ITIC Americas: Evolving credit standards for cross-border care
Scott J Rosen, President & CEO at MDabroad shares how the pandemic has impacted the travel and IPMI policy service industry in many fundamental and some unexpected ways whilst speaking at ITIC Americas 2022
As the near cessation of cross-border travel caused a sharp drop in revenue followed by drastic cost reduction measures, the spectre of a prolonged depression in the industry has forced companies to look introspectively to examine the efficiency (or inefficiencies) of our organisations and to challenge the prevailing models of how business is done – ie, the credit standard – the agreements between hospitals and insurers that care will be paid for. “We are now forced to rethink the long-held paradigms, business models, practices and workflows that have existed virtually unadulterated for decades, such as the unsecured payment guarantee that has been the tool for payers to access credit,” said Scott. Essentially, the problem is that insurers and TPAs want instant cashless access to care for its members, but they cannot pay claims immediately, especially with high frequency, high cost claims. There is an inherent distrust and the relationship between provider and payer is being constantly broken.
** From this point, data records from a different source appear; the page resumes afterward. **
(** How far a page load is followed: until nothing is under way any
    more, or until [App] starts a request. *)
Inductive LoadEnd : Type :=
| Settled                          (** the timers of the form have fired *)
| RefreshStarted (savedToken : string)  (** [autoRefreshTasks(savedToken)] *)
| FetchStarted (token : string).        (** [fetchTasksForToken(token)] *)

(** A load of the page, as React runs it in a production build: the
    import of the token storage, the first render with its effects, the
    form's before [App]'s, and the render that follows once the token is
    set.  When [App] starts the refresh or the fetch, the load is
    followed up to that call and no further: the timer of the form then
    fires while the requests are under way, an interleaving the
    embedding does not order.  Otherwise it is followed until the timers
    have fired, on a form that is no longer mounted if a token was
    found. *)
Definition pageLoad : M LoadEnd :=
  fun w =>
    (tokenStorage.debugStorage ;;
     saved <- AsanaConnect.mountBody ;;
     refresh <- mountEffect ;;
     match refresh with
     | Some savedToken => ret (RefreshStarted savedToken)
     | None =>
         target <- tokenEffectTarget ;;
         match target with
         | Some token => ret (FetchStarted token)
         | None =>
             AsanaConnect.timersFire handleAsanaConnect saved ;;
             ret Settled
         end
     end) (reload w).

(* ===================================================================== *)
(** * Sample data *)
(* ===================================================================== *)

Module Sample.

(** A task as the listing endpoint returns it. *)
Definition apiTask (gid name : string) (completedMs : Z) : Task :=
  mkTask (Some gid) None name true (Some (IsoOf completedMs)) None.

Definition roses : Task := apiTask "1201" "Water the roses" 1000.
Definition hedge : Task := apiTask "1202" "Trim the hedge" 2000.
Definition hedge' : Task := apiTask "1202" "Trim the hedge again" 2500.
Definition pond : Task := apiTask "1203" "Clean the pond" 3000.
Definition stray : Task :=
  mkTask None None "No identifier" true (Some (IsoOf 4000)) None.
(* ===== verification/Prelude.v ===== *)
(** * Verification of the valve rate limiter

    valve limits the requests and tokens per minute that a subject may spend on a
    model.  A client asks [Check] before a request and reports afterwards what it used
    ([Settle], [SettleIO]) or that nothing was ([Refund]); budgets are token buckets,
    one per axis: requests, tokens, or input and output tokens in split mode.

    ** Parts, and the files that model them

    - pkg/bucket: [Bucket] - snapshots, refill, consumption, credit, debit to the floor.
    - pkg/api, pkg/store (types and interface): [Api], [Store]; pkg/api/limiter.go:
      [ApiLimiter].  The interfaces are type classes.
    - pkg/store/memory: [Memory].  The mutex makes a method one step.
    - pkg/store/redis with its Lua scripts: [RedisServer] (the server and client
      library, parameters with laws), [RedisScripts] (the scripts), [Redis] (the
      methods; the two round trips of a settlement or refund are two steps).
    - pkg/lease: [Lease] - local leases, their reservations, the deny cache.
    - pkg/limiter: [Limiter] - the calls as programs whose actions are the methods of
      pool, deny cache and store; [Limiter.exec] runs one alone, over any store, and
      [Concurrent] interleaves those of many calls.
    - pkg/llm: [Llm] - estimates, usage of responses and streams, size gate, counters.
    - pkg/headers, pkg/metrics, pkg/logx: [Headers], [Observe], [Logx].
    - pkg/middleware, and the Gin and Echo examples' adapters: [Middleware].
    - cmd/valved: [Server] - both front ends, routes, configuration, start; [Valved] -
      the daemon over a run of requests.
    - examples/openai-proxy: [Proxy].
    - Go's language and library: this file ([int64] as [Z] with [wrap64]), [GoFloat]
      (float64 exactly, as integers in units of 2^-1074), [GoString], [GoJson] and
      [GoEncode] (encoding/json, UTF-8, RFC 3339, durations, hex, SHA-256), [GoHttp].

    Definitions keep the names of the code.  [f] of package p is [P.f]; a method's
    receiver is an argument and part of the result; [(T, error)] is [result error T]; a
    clock is a function of the number of readings so far, or an argument of a step.

    ** How the parts interact

    Server, middlewares and proxy call an [ApiLimiter]; [Observe] is one over another,
    and [Limiter] is one over a [Store].  [Store] has two instances, [Memory] and
    [Redis], and both satisfy [Store.StoreLaws], from which the theorems about the
    limiter are proved.  [Budget] states when a store meters a bucket; both stores do,
    so one proof bounds what either charges.  [Store.Lifecycle] is the abstract life of
    a reservation, which both stores and the lease pool refine.  [Ledger] is the account
    a client can keep of an [ApiLimiter]'s calls and answers; [LimiterMemory] proves
    triples for the limiter's programs (what they take from the store is what they
    admit and lease), [LimiterLedger] and [LimiterBudget] the limiter's budget from
    them, with the fast path and without, and [Valved] puts the daemon together: every
    request on either port, through front end, observer, limiter, pool and store.

    Those take the limiter's calls one after the other.  A server's goroutines share
    the limiter, and [Concurrent] is their machine: calls start at any time, and any
    running call does its next action.  A program [Concurrent.follows] a protocol
    whatever the answers to its actions are, and what holds of all interleavings comes
    from protocols: [Roles] has the one of the fast path - what a call was lent and has
    not credited yet, what it settled and has not paid - and [ConcurrentBudget] adds up
    the roles of all running calls; [Race] is about settlements that overlap.

    ** What the theorems show

    - Budgets: [MemoryBudget.key_budget], [RedisProps.redis_key_budget] and
      [Bucket.bucket_rate_bound] bound what can be taken from a key in any window of
      time, whatever the calls and their interleaving, with all rounding accounted for;
      [LeaseSpec.lease_never_overspends] does for leases.  [LimiterBudget.ledger_budget]
      and [Valved.valved_budget] bound what the clients of the limiter, and of the whole
      daemon, hold by their own ledger: what admitted requests cost, less what came
      back.  (What a settlement reports beyond its reservation is not in the ledger;
      the stores charge it as far as the balance goes.  Without the fast path the
      limiter must fail closed: failing open admits what the store never charged,
      [LimiterBudget.fail_open_admits_rejected].)
    - Interleaving: [ConcurrentBudget.concurrent_budget] has the same bound however the
      limiter's calls interleave, unless two settlements of one reservation overlap;
      [Race.racing_settlements_mint_credits] shows what then happens.  Each
      call takes effect at most once ([Concurrent.calls_take_effect_once]) and returns
      after a bounded number of its own actions ([Concurrent.calls_are_wait_free]);
      calls that do not overlap are those of the sequential limiter
      ([Concurrent.in_turn_is_sequential]).
    - Reservations: [MemorySpec.reservations_refine_lifecycle],
      [RedisProps.redis_calls_linearize], [LeaseSpec.local_reservations_refine_lifecycle],
      [MemorySpec.reservation_closes_once], [MemoryProps.reservations_expire].
    - Admission and accounting, call by call: [MemoryProps], [RedisProps],
      [LimiterSpec]; [RedisProps.lua_bucket_equivalence] identifies the scripts'
      arithmetic with pkg/bucket's.
    - Clients: [ProxySpec] (every admission closed exactly once, unless a stream blocks
      the handler or its status makes it panic), [ServerSpec.front_ends_agree], [Middleware.handlers_run_iff_admitted],
      [Observe.observed_refines_inner], and the round trips of headers, bodies and logs.
    - Parsing: [LlmSpec] (estimates, usage, what the stream scanner reads),
      [GoJsonSpec] and [GoEncodeSpec] (fuel, and reading back what is printed).

    ** Bounds and fuel

    The JSON scanner, the rune counter, the line scanner and the printers recurse on
    fuel equal to the length of their text, or one more; each step consumes a byte, and
    [GoJsonSpec.scan_fuel], [LlmSpec.rune_count_fuel] and [LlmSpec.Scanned_unique] show
    that more fuel changes nothing.  Theorems that need exact arithmetic ask that limits
    and costs be at most 2^53, above which float64 skips integers, or that times be
    within the range where a clock in milliseconds is exact.  JSON nests to Go's depth
    of 10000; a stream's line to the scanner's mebibyte.

    ** Not modelled

    Sockets, signals, process start and shutdown around the calls; cancellation of
    contexts; the metrics page; the multiplexer's own answers; the text of
    encoding/json's errors (a parameter of [Server]); the protobuf code, which is
    generated; the frameworks under the examples; the Python client.  The Prometheus
    library appears as a log of the operations asked of it, Redis as a class of commands
    with their documented laws, the network of the proxy as parameters.  Counters that
    the code updates with separate atomic operations are updated in one step here.
    In [Concurrent] a call of the store is one action, also over Redis, where a
    settlement or refund takes two round trips ([RedisProps.redis_calls_linearize] is
    about those); the record [GetReservation] answers is read when it is answered, while
    the code reads its last decision through a pointer a moment later, without the lock;
    and [Close] only runs alone.  The daemon of [Valved] serves one request after the
    other. *)

From stdpp Require Import base tactics numbers list gmap strings.
From Stdlib Require Import ZArith Lia.

#[global] Open Scope Z_scope.

(** ** Results of fallible Go functions: [(T, error)] *)

Inductive result (E A : Type) : Type :=
| Ok (a : A)
| Err (e : E).
Arguments Ok {E A} a.
Arguments Err {E A} e.

Definition is_ok {E A} (r : result E A) : bool :=
  match r with Ok _ => true | Err _ => false end.

(** ** Machine integers *)

Definition int64_min : Z := -9223372036854775808.
Definition int64_max : Z := 9223372036854775807.
Definition int64_modulus : Z := 18446744073709551616.

(** Two's complement wrap-around of Go's [int64] (and of [int] on a 64-bit target). *)
Definition wrap64 (z : Z) : Z :=
  (z - int64_min) mod int64_modulus + int64_min.

Definition in_int64 (z : Z) : Prop := int64_min <= z <= int64_max.

#[global] Instance in_int64_dec z : Decision (in_int64 z).
Proof. unfold in_int64. apply _. Defined.

Create HintDb valve.

Lemma wrap64_range z : in_int64 (wrap64 z).
Proof.
  unfold in_int64, wrap64, int64_min, int64_max, int64_modulus.
  pose proof (Z.mod_pos_bound (z - -9223372036854775808) 18446744073709551616).
  lia.
Qed.

Lemma wrap64_id z : in_int64 z -> wrap64 z = z.
Proof.
  unfold in_int64, wrap64, int64_min, int64_max, int64_modulus; intros H.
  rewrite Z.mod_small; lia.
Qed.

Lemma wrap64_idemp z : wrap64 (wrap64 z) = wrap64 z.
Proof. apply wrap64_id, wrap64_range. Qed.

#[export] Hint Resolve wrap64_range : valve.
Create Rewrite HintDb valve.

(** ** Tactics *)

(** Splits the boolean comparisons of a goal and of its hypotheses into the
    propositions they decide. *)
Ltac bool_to_prop :=
  repeat match goal with
  | H : (_ && _)%bool = true |- _ => apply andb_prop in H; destruct H
  | H : (_ || _)%bool = false |- _ => apply orb_false_elim in H; destruct H
  | H : negb _ = true |- _ => apply negb_true_iff in H
  | H : negb _ = false |- _ => apply negb_false_iff in H
  | H : (_ <? _) = true |- _ => apply Z.ltb_lt in H
  | H : (_ <? _) = false |- _ => apply Z.ltb_ge in H
  | H : (_ <=? _) = true |- _ => apply Z.leb_le in H
  | H : (_ <=? _) = false |- _ => apply Z.leb_gt in H
  | H : (_ =? _) = true |- _ => apply Z.eqb_eq in H
  | H : (_ =? _) = false |- _ => apply Z.eqb_neq in H
  end.

(** Case analysis on the first conditional of the goal. *)
Ltac case_if :=
  match goal with
  | |- context [if ?b then _ else _] => destruct b eqn:?; bool_to_prop
  end.

(** ** Strings *)

(** The byte 0 between subject and model. *)
Definition NUL : string := String.String Ascii.zero String.EmptyString.

(** A string without the separator byte. *)
Fixpoint nul_free (x : string) : bool :=
  match x with
  | EmptyString => true
  | String.String c x => negb (Ascii.eqb c Ascii.zero) && nul_free x
  end.

(** The separator is found again: a key is recovered from its bucket key. *)
Lemma nul_free_prefix x y a b :
  nul_free x = true -> nul_free y = true ->
  x +:+ NUL +:+ a = y +:+ NUL +:+ b -> x = y /\ a = b.
Proof.
  revert y. induction x as [|u x IH]; intros [|v y] Hx Hy E; cbn in E, Hx, Hy; bool_to_prop.
  - injection E as E. auto.
  - injection E as <- _. discriminate.
  - injection E as -> _. discriminate.
  - injection E as -> E. destruct (IH y) as [-> ->]; auto.
Qed.

(** ** Record update: [r <| f := v |>]

    A Go assignment [r.f = v] on a local struct; the instance of [Eta] lists the
    fields of the record once. *)

Class Eta (R : Type) := eta : R -> R.

(** Replaces the projections of the record literal [r] in [t] by its fields. *)
Ltac reduce_projections t r :=
  lazymatch t with
  | context C [?p r] =>
      let a := eval red in (p r) in
      let t' := context C [a] in
      reduce_projections t' r
  | _ => t
  end.

(** [r] with field [f] replaced, all other fields being projections of [r]. *)
Ltac record_update_var r f v :=
  let R := type of r in
  let e := constr:(ltac:(apply _) : Eta R) in
  let t := eval hnf in (e r) in
  lazymatch eval pattern (f r) in t with
  | ?g _ => eval cbv beta in (g v)
  end.

(** The update of a record literal is again a literal: chains of updates stay
    small. *)
Ltac record_update r f v :=
  tryif is_var r then (let x := record_update_var r f v in exact x)
  else (let r := eval hnf in r in
        let x := record_update_var r f v in
        let x := reduce_projections x r in
        exact x).

Notation "r <| f := v |>" := (ltac:(record_update r f v))
  (at level 1, left associativity, f at level 0, only parsing).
In Scott’s view, the prolonged Covid crisis will result in the slow death of provider credit for small claims and hardening of credit criteria by medical providers. Today, the industry is seeing hospital groups take measures to underwrite international risk more carefully, such as demanding audited financial statements and guarantee deposits, which should probably have been the case even prior to the pandemic. The death of credit, or the credit standard, as it can be called, impacts the ability of assistance companies to service policies and challenges the ability of indemnity payers to execute contractual obligations, which means a new standard shall be introduced: payment at time of service, instant settlement, or a cash standard.
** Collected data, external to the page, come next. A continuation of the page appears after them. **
Lemma scan_digits p rest sign :
  delimited rest ->
  unsigned sign (DecimalString.NilZero.string_of_uint (Pos.to_uint p) +:+ rest)
    = Some (sign +:+ DecimalString.NilZero.string_of_uint (Pos.to_uint p), rest).
Proof.
  intros Dl. pose proof (to_uint_head p) as Hd. pose proof (scan_tail rest Dl) as [T1 T2].
  rewrite uint_string by (apply DecimalPos.Unsigned.to_uint_nonnil). unfold unsigned.
  assert (S0 : strip "0" (DecimalString.NilEmpty.string_of_uint (Pos.to_uint p) +:+ rest) = None) by
    (destruct (Pos.to_uint p); try contradiction; reflexivity).
  rewrite S0, span_digits_uint by exact Dl.
  destruct (decide _) as [E|_]; [destruct (Pos.to_uint p); discriminate || contradiction|].
  rewrite T1, T2, !str_app_nil. reflexivity.
Qed.

Lemma scan_num_sign s :
  scan_num s = match strip "-" s with Some t => unsigned "-" t | None => unsigned "" s end.
Proof. unfold scan_num. destruct (strip "-" s); reflexivity. Qed.

(** A printed integer is scanned as printed. *)
Lemma scan_num_FormatInt n rest : delimited rest -> scan_num (FormatInt n +:+ rest) = Some (FormatInt n, rest).
Proof.
  intros Dl. unfold FormatInt. destruct n as [|p|p]; cbn [Z.to_int DecimalString.NilZero.string_of_int].
  - unfold scan_num. pose proof (scan_tail rest Dl) as [T1 T2].
    change (DecimalString.NilZero.string_of_uint _ +:+ rest) with (String.String "0" rest).
    cbn [strip Ascii.eqb Bool.eqb]. cbn. rewrite T1, T2. reflexivity.
  - rewrite scan_num_sign.
    assert (S0 : strip "-" (DecimalString.NilZero.string_of_uint (Pos.to_uint p) +:+ rest) = None).
    { pose proof (digit_head p) as (c & s & E & N1 & _). rewrite E, app_String. cbn [strip].
      destruct (Ascii.eqb_spec "-"%char c); [congruence|reflexivity]. }
    rewrite S0. exact (scan_digits p rest "" Dl).
  - change (String.String "-"%char ?x +:+ rest) with ("-" +:+ (x +:+ rest)).
    rewrite scan_num_sign, strip_app. exact (scan_digits p rest "-" Dl).
Qed.

(** A printed integer starts with a sign or a digit. *)
Lemma FormatInt_head n :
  exists c s, FormatInt n = String.String c s /\ (byte_of c = 45 \/ 48 <= byte_of c <= 57).
Proof.
  assert (P : forall p, exists c s,
    DecimalString.NilZero.string_of_uint (Pos.to_uint p) = String.String c s /\ 48 <= byte_of c <= 57).
  { intros p. pose proof (DecimalPos.Unsigned.to_uint_nonnil p).
    destruct (Pos.to_uint p); [congruence|..]; (eexists _, _; split; [reflexivity|vm_compute; split; discriminate]). }
  unfold FormatInt. destruct n as [|p|p]; cbn [Z.to_int DecimalString.NilZero.string_of_int].
  - eexists _, _. split; [reflexivity|]. right. vm_compute. split; discriminate.
  - destruct (P p) as (c & s & E & H). eauto 6.
  - eexists _, _. split; [reflexivity|]. left. reflexivity.
Qed.

(** ** Printed objects *)

(** A text that is scanned as one value at nesting depth [d], whatever ends it. *)
Definition value (d : Z) (v : string) : Prop :=
  forall n rest, (String.length v < n)%nat -> delimited rest ->
  skip_ws (v +:+ rest) = v +:+ rest /\ exists j, scan n d (v +:+ rest) = Some (j, rest).

Lemma scan_FormatInt n d k rest :
  (0 < n)%nat -> delimited rest -> scan n d (FormatInt k +:+ rest) = Some (JNum (FormatInt k), rest).
Proof.
  intros Hn Dl. pose proof (scan_num_FormatInt k rest Dl) as E.
  destruct (FormatInt_head k) as (c & s & Ek & Hc). rewrite Ek, app_String in *.
  destruct n as [|n]; [lia|]. cbn [scan].
  destruct (Z.eqb_spec (byte_of c) 34), (Z.eqb_spec (byte_of c) 123), (Z.eqb_spec (byte_of c) 91); try lia.
  unfold scan_literal. cbn [strip].
  destruct (Ascii.eqb_spec "n"%char c) as [<-|]; [exfalso; vm_compute in Hc; intuition discriminate|].
  destruct (Ascii.eqb_spec "t"%char c) as [<-|]; [exfalso; vm_compute in Hc; intuition discriminate|].
  destruct (Ascii.eqb_spec "f"%char c) as [<-|]; [exfalso; vm_compute in Hc; intuition discriminate|].
  rewrite E. reflexivity.
Qed.

Lemma FormatInt_skip_ws k rest : skip_ws (FormatInt k +:+ rest) = FormatInt k +:+ rest.
Proof.
  destruct (FormatInt_head k) as (c & s & -> & Hc). rewrite app_String. cbn. unfold is_ws.
  destruct (Z.eqb_spec (byte_of c) 32), (Z.eqb_spec (byte_of c) 9), (Z.eqb_spec (byte_of c) 10),
    (Z.eqb_spec (byte_of c) 13); try lia. reflexivity.
Qed.

Lemma value_FormatInt d k : value d (FormatInt k).
Proof.
  intros n rest L Dl. split; [apply FormatInt_skip_ws|].
  eexists. apply scan_FormatInt; [lia|exact Dl].
Qed.

(** An integer is read back from its decimal form. *)
Lemma parse_FormatInt n : parse (FormatInt n) = Some (JNum (FormatInt n)).
Proof.
  unfold parse.
  replace (skip_ws (FormatInt n)) with (FormatInt n +:+ "") by
    (rewrite <- FormatInt_skip_ws; rewrite str_app_nil; reflexivity).
  rewrite scan_FormatInt by (lia || exact I). reflexivity.
Qed.

Lemma decode_int64_FormatInt n : in_int64 n -> decode_int64 (FormatInt n) = Some n.
Proof. intros R. unfold decode_int64. rewrite parse_FormatInt, ParseInt_FormatInt by exact R. reflexivity. Qed.

(** Keys printed as they are: ASCII without controls, quotes and backslashes. *)
Definition plain_char (c : ascii) : bool :=
  between 32 127 c && negb (Ascii.eqb c dquote) && negb (Ascii.eqb c backslash).

Fixpoint plain (s : string) : bool :=
  match s with String.String c s => plain_char c && plain s | EmptyString => true end.

Lemma scan_str_plain k rest : plain k = true -> scan_str (k +:+ quote +:+ rest) = Some (k, rest).
Proof.
  induction k as [|c k IH]; cbn [plain]; intros P; [reflexivity|].
  apply andb_true_iff in P as [Pc P]. unfold plain_char in Pc. rewrite !andb_true_iff, !negb_true_iff in Pc.
  destruct Pc as [[B Q] Bs]. rewrite app_String. cbn [scan_str]. rewrite Q, Bs.
  unfold between in B. destruct (Z.ltb_spec (byte_of c) 32); [bool_to_prop; lia|].
  rewrite IH by exact P. reflexivity.
Qed.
“Our industry is laggard in terms of how we apply technology to our interaction with clients and other stakeholders,” said Scott. While superficially, it may seem as if some payers benefit by the lag time and cash flow associated with the credit standard, everyone ultimately pays a premium for inefficiency.
Customers and network providers are demanding change to more sophisticated means of accessing service and settling claims, while at the same time, diminished industry margins demand that we evolve to a more savvy and tech-oriented method of operation. “In order for cashless access continue, the industry must evolve from the credit standard to a cash standard,” concluded Scott. “Payments need to be made prior to, or at the time of, service,” he told attendees. Moving onto how this could be facilitated, he explained that there could be a claims balance account between payer and provider. Platforms could require good performance and good behaviour, and networks could be built on clinics and hospitals that work on a cash standard basis – prompt payment and transparent billing processes. “Other industries have automated and improved experiences and boosted margins through the adoption of technological systems and solutions – why can’t we?” Asked Scott. There will be consequences if the industry doesn’t fix this problem of working on a credit extension basis, and payers are the ones that will lose – and so will there customers. It’s an inefficient way of running a business and costs will continue to rise – paying for network managers, guerrilla negotiation tactics, non-preferential rates.
Discussions afterwards centred on concerns about the industry protecting itself against the potential for abuse by providers.